Hui M. Wang scite author profile

A tetrasaccharide possessing a biosynthetically permissible structural variability in and adjacent to the antithrombin III (ATIII) binding site has been isolated from heparin lyase depolymerized bovine lung heparin by using strong anion-exchange high-pressure liquid chromatography (SAX-HPLC). On the basis of two-dimensional 500-MHz 1H NMR experiments, including phase-sensitive correlated spectroscopy (COSY) and rotating frame nuclear Overhauser enhancement spectroscopy (ROESY), and fast-atom bombardment mass spectrometry (FAB-MS), the primary structure of this tetrasaccharide was unambiguously established as delta UAp2S (1----4)-alpha-D-GlcNp2S6S(1----4)-beta-D-GlcAp(1----4)-alph a-D-GlcNp2S3S6S (where delta UA represents 4-deoxy-alpha-L-threo-hex-4-enopyranosyluronic acid). The 1H NMR ROESY experiment proved to be particularly valuable in offering sequence information. Heparins from a variety of species and tissue sources were examined by oligosaccharide mapping using SAX-HPLC and gradient polyacrylamide gel electrophoresis. Two of these heparins are used as anticoagulants; they are porcine intestinal mucosal heparin and bovine lung heparin. The predominant ATIII-binding site in porcine heparin contained an N-acetylated glucosamine residue.
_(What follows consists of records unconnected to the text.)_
(** C34: the decision table of [review].  Past the cycle cap, with nothing
    queued, it concludes and stops.  Otherwise a queued plan means [act]; work
    not yet verified means [verify], or [plan] under repair pressure; a stalled
    repair means [plan]; and only then the advice counts, with [act] turned into
    [plan], [verify] kept only without pressure and after a done action or when
    ready to finish, and [conclude] kept only when ready to finish and without
    pressure.  The review stops exactly on [conclude]. *)
Theorem review_decision k pk sig :
  (review k pk sig).2.(lane) = (if over_cap k && negb (has_queued_plan sig) then Conclude else gated sig (advised (cfg k) (reviewed_state k) pk sig)) /\
  (review k pk sig).2.(should_stop) = route_eqb (review k pk sig).2.(lane) Conclude /\
  cfg (review k pk sig).1 = cfg k.
Proof.
  destruct (over_cap k && negb (has_queued_plan sig)) eqn:E.
  - apply andb_true_iff in E as [Ec Eq%negb_true_iff]. by rewrite (review_capped k pk sig Ec Eq).
  - destruct (review_judged k pk sig E) as (ch & n & ->). done.
Qed.

(** ** Runs *)

Lemma review_cfg k pk sig : cfg (review k pk sig).1 = cfg k.
Proof.
  destruct (over_cap k && negb (has_queued_plan sig)) eqn:E.
  - apply andb_true_iff in E as [Ec Eq%negb_true_iff]. by rewrite (review_capped k pk sig Ec Eq).
  - by destruct (review_judged k pk sig E) as (ch & n & ->).
Qed.

Lemma reviews_cons k pk sig run :
  reviews k ((pk, sig) :: run) = ((reviews (review k pk sig).1 run).1, (review k pk sig).2 :: (reviews (review k pk sig).1 run).2).
Proof. cbn [reviews]. destruct (review k pk sig) as [k' r]. cbn. by destruct (reviews k' run). Qed.

(** Without a queued plan the count of reviews only grows. *)
Lemma review_cycles k pk sig : has_queued_plan sig = false -> (max_cycles (cfg k) < u32_max)%N ->
  (cycle_count (state k) <= max_cycles (cfg k))%N ->
  cycle_count (state (review k pk sig).1) = (cycle_count (state k) + 1)%N.
Proof.
  intros Hq Hm Hc. assert (Hs : sat_add32 (cycle_count (state k)) 1 = (cycle_count (state k) + 1)%N) by (apply sat_add32_exact; lia).
  destruct (over_cap k) eqn:Ec.
  - rewrite (review_capped k pk sig Ec Hq). done.
  - destruct (review_judged k pk sig) as (ch & n & ->); [by rewrite Ec|]. cbn. unfold reviewed_state. rewrite Ec. done.
Qed.

Lemma capped_reviews_stop k run : Forall (fun x => has_queued_plan x.2 = false) run -> (max_cycles (cfg k) < u32_max)%N ->
  (cycle_count (state k) <= max_cycles (cfg k))%N -> (max_cycles (cfg k) - cycle_count (state k) < N.of_nat (length run))%N ->
  exists r, (reviews k run).2 !! N.to_nat (max_cycles (cfg k) - cycle_count (state k)) = Some r /\ should_stop r = true.
Proof.
  intros Hq. revert k. induction Hq as [|[pk sig] run Hsig _ IH]; intros k Hm Hc Hlen; [cbn in Hlen; lia|]. cbn [snd] in Hsig.
  rewrite reviews_cons. cbn [snd]. pose proof (review_cycles k pk sig Hsig Hm Hc) as Hn. pose proof (review_cfg k pk sig) as Hcfg.
  destruct (decide (cycle_count (state k) = max_cycles (cfg k))) as [E|E].
  - rewrite E, N.sub_diag. eexists. split; [reflexivity|].
    rewrite (review_capped k pk sig); [done| |done]. unfold over_cap. rewrite sat_add32_exact by lia. apply N.ltb_lt. lia.
  - destruct (IH (review k pk sig).1) as (r & Hr & Hs); rewrite ?Hcfg, ?Hn; [done|lia|cbn in Hlen; lia|].
    exists r. rewrite Hcfg, Hn in Hr. split; [|done].
    replace (N.to_nat (max_cycles (cfg k) - cycle_count (state k))) with (S (N.to_nat (max_cycles (cfg k) - (cycle_count (state k) + 1)))) by lia. done.
Qed.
We now report the structure of the predominant ATIII-binding site in bovine heparin as----4)-alpha-D-GlcNp2S6S(1----4)-beta-D-GlcAp(1----4)-alph a-D- GlcNp2S3S6S(1----4)-alpha-L-IdoAp2S(1----4)-alpha-D-GlcNp 2S6S(1----. This study shows the presence of one or both types of ATIII-binding-site variants in all of the heparins that were examined.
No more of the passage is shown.